Mais do que um simples romance histórico, este livro é um manual sobre a onda de intolerância e fanatismo religioso que conduziram a uma autêntica caça às bruxas em 1692 em Salém.

Quem se interessar pelo tema, e embora existam alguns livros que analisam o caso, este ”Processo das Bruxas de Salém”, revela-se um instrumento útil e simples sobre o caso e os interesses ou questões que estiveram por detrás dessas terríveis acusações.

Uma Campanha Alegre - Eça de Queirós

Em 1871, Eça de Queirós e Ramalho Ortigão formavam uma dupla que “arremessava” farpas a vários sectores da sociedade portuguesa, estas eram publicadas em jornais e em jeito de folhetins.

Durante dois anos, e segundo o próprio Eça, decidiram ”farpear até à morte a alimária pesada e temerosa”, no auge da juventude, das suas capacidades e cientes do seu já importante papel no meio intelectual, não cessaram de escrever textos irónicos e alegres sobre o estado de Portugal.

Esses textos, levados e tomados por uma campanha alegre, pretendiam mostrar o quão ridículo era o comportamento de certos sectores, assim como servir a justiça e a verdade, demolindo a acerba, má educação, má formação e interesses instalados.

Honestamente desconheço se esses irónicos textos tiveram algum impacto ou algum papel preponderante, ou mesmo se os alvos escolhidos se sentiram, no entanto o que sei é que esta campanha alegre é um riquíssimo fresco da sociedade portuguesa da 2ª metade do século XIX, servindo para o actual leitor se aperceber o estado do país e, curioso, constatar as imensas semelhanças entre essa sociedade e a actual, ou seja, não se aprende rigorosamente nada.

Eça de Queirós resolveu publicar essas farpas vinte anos depois.
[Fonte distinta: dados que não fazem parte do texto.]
(* ===== verification/VmOnState.v ===== *)
(** * core/vm on core/state
    The interpreter's theorems are proved against the contract of a state; the
    state database satisfies it, so that they hold of the interpreter running
    on the journaled state over its tries. *)

From S2P Require Import Prelude MathUtil VmBase VmEnv VmGas VmInstr VmTable VmInterp VmAnalysis.
From S2P Require Import World VmInv VmStep VmTableOk VmSafe VmMain StateDB StateView StateJournal StateSnap StateRefine.

Section On.
Context (env : Env) {D T : Type} `{HSt : Store D T} `{!StoreReads (keccak256 env) D T}.

#[local] Instance on_vm : vmStateDB (StateDB.StateDB D T) := StateDB_vm (keccak256 env).
#[local] Instance on_refines : StateRefines (keccak256 env) (StateDB.StateDB D T) := StateDB_refines.

(** What the getters of two states show is the same. *)
Definition same_getters (s t : StateDB.StateDB D T) : Prop :=
  (forall a, GetBalance t a = GetBalance s a /\ GetNonce t a = GetNonce s a /\ GetCode t a = GetCode s a /\
             GetCodeHash t a = GetCodeHash s a /\ GetCodeSize t a = GetCodeSize s a /\
             HasSuicided t a = HasSuicided s a /\ Exist t a = Exist s a /\ Empty t a = Empty s a) /\
  (forall a k, GetState t a k = GetState s a k /\ GetCommittedState t a k = GetCommittedState s a k) /\
  GetRefund t = GetRefund s.

Lemma repr_same_getters s t w r r' : repr s w r -> repr t w r' -> same_getters s t.
Proof.
  intros Hs Ht. split; [|split].
  - intros a. rewrite !(repr_GetBalance _ _ _ a Hs), !(repr_GetBalance _ _ _ a Ht).
    rewrite !(repr_GetNonce _ _ _ a Hs), !(repr_GetNonce _ _ _ a Ht).
    rewrite !(repr_GetCode _ _ _ a Hs), !(repr_GetCode _ _ _ a Ht).
    rewrite !(repr_GetCodeHash _ _ _ a Hs), !(repr_GetCodeHash _ _ _ a Ht).
    rewrite !(repr_GetCodeSize _ _ _ a Hs), !(repr_GetCodeSize _ _ _ a Ht).
    rewrite !(repr_HasSuicided _ _ _ a Hs), !(repr_HasSuicided _ _ _ a Ht).
    rewrite !(repr_Exist _ _ _ a Hs), !(repr_Exist _ _ _ a Ht).
    by rewrite !(repr_Empty _ _ _ a Hs), !(repr_Empty _ _ _ a Ht).
  - intros a k. rewrite !(repr_GetState _ _ _ a k Hs), !(repr_GetState _ _ _ a k Ht).
    by rewrite !(repr_GetCommittedState _ _ _ a k Hs), !(repr_GetCommittedState _ _ _ a k Ht).
  - by rewrite (repr_GetRefund _ _ _ Hs), (repr_GetRefund _ _ _ Ht).
Qed.

(** C16: the interpreter on the state database.  A message call returns without
    a panic of the interpreter, the journal or the snapshot stack; if it
    reports an error, every getter of the state database returns what it
    returned before the call, whatever the call (and the calls it made) did in
    between; and the snapshots taken before the call can still be reverted to. *)
Theorem Call_on_StateDB n e caller addr input gas v w r :
  env_ok env -> call_pre env (net_metered (chainRules env)) e caller gas w r ->
  0 <= addr -> 0 <= v -> zlen input < 2 ^ 62 -> gas < Z.of_nat n ->
  exists e' res, Call (vm env n) e caller addr input gas v = Done (e', res) /\
    0 <= leftOverGas res <= gas /\
    (err res <> None -> same_getters (VmEnv.StateDB e) (VmEnv.StateDB e')) /\
    (forall r1 id w0 r2, r = r1 ++ (id, w0) :: r2 ->
       exists t, RevertToSnapshot (VmEnv.StateDB e') id = Done t /\ view t w0).
Proof.
  intros Henv Hp Ha Hv Hi Hn. pose proof (cp_repr _ _ _ _ _ _ _ Hp) as Hr.
  destruct (wp_returns _ _ _ (ck_Call _ _ _ _ (vm_ok env n Henv) e caller addr input gas v w r Hp Ha Hv Hi))
    as ([e' res] & Hc & w' & r' & Hr' & [] & ? & ? & ? & ? & _ & Hex); [lia|].
  exists e', res. split; [done|]. split; [done|]. split.
  - intros Herr. apply Hex in Herr as ->; [|done]. by eapply repr_same_getters.
  - intros r1 id w0 r2 ->. rewrite app_assoc in Hr'. destruct (repr_Revert _ _ _ _ _ _ Hr') as (t & Ht & Hvt & _).
    by exists t.
Qed.
End On.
E fê-lo porque o seu camarada Ortigão publicou a sua obra “Farpas”, incentivando Eça a fazê-lo também, pois e segundo Ortigão, umas complementavam as outras.

E é assim, numa intrépida alegria, num riso que peleja contra a Tolice e a ignorância, que Eça desata a “bater” nos males da douta e fastidiosa sociedade portuguesa, cheia de bem e tradições falsas de cavalheirismo bacoco e manhoso.

Dividido em dois volumes, pelo menos a edição que possuo, o primeiro volume tem 34 “farpas” e o segundo possui 35.

De toda esta parafernália de textos cáusticos, poderia aqui destacar uns tantos que assentam como uma luva na nossa podre sociedade, no entanto não o farei porque e embora sejam crónicas soltas, todas elas têm uma lógica e uma interligação que faz com que esta ”Campanha Alegre” seja um género de edifício em que cada farpa significa um tijolo.

Alguns dirão que alguns destes textos carecem de actualidade. É um facto! Mas para se perceber do porquê do actual estado do país, seria bom as pessoas se debruçarem sobre o passado e deixarem, de uma vez por todas, a imbecilidade e obtusismo que graça em todos os sectores da vida portuguesa, pois e acreditem, até ler sobre o estado do exército português de 1871 tem interesse.

Porém, se estiver a borrifar para a História, se se interessar apenas pelo dia de hoje, então esqueça esta obra, pois é uma tremenda perca de tempo e qualquer joguito de futebol ou uma qualquer novela com actores fanhosos, é muito mais interessante.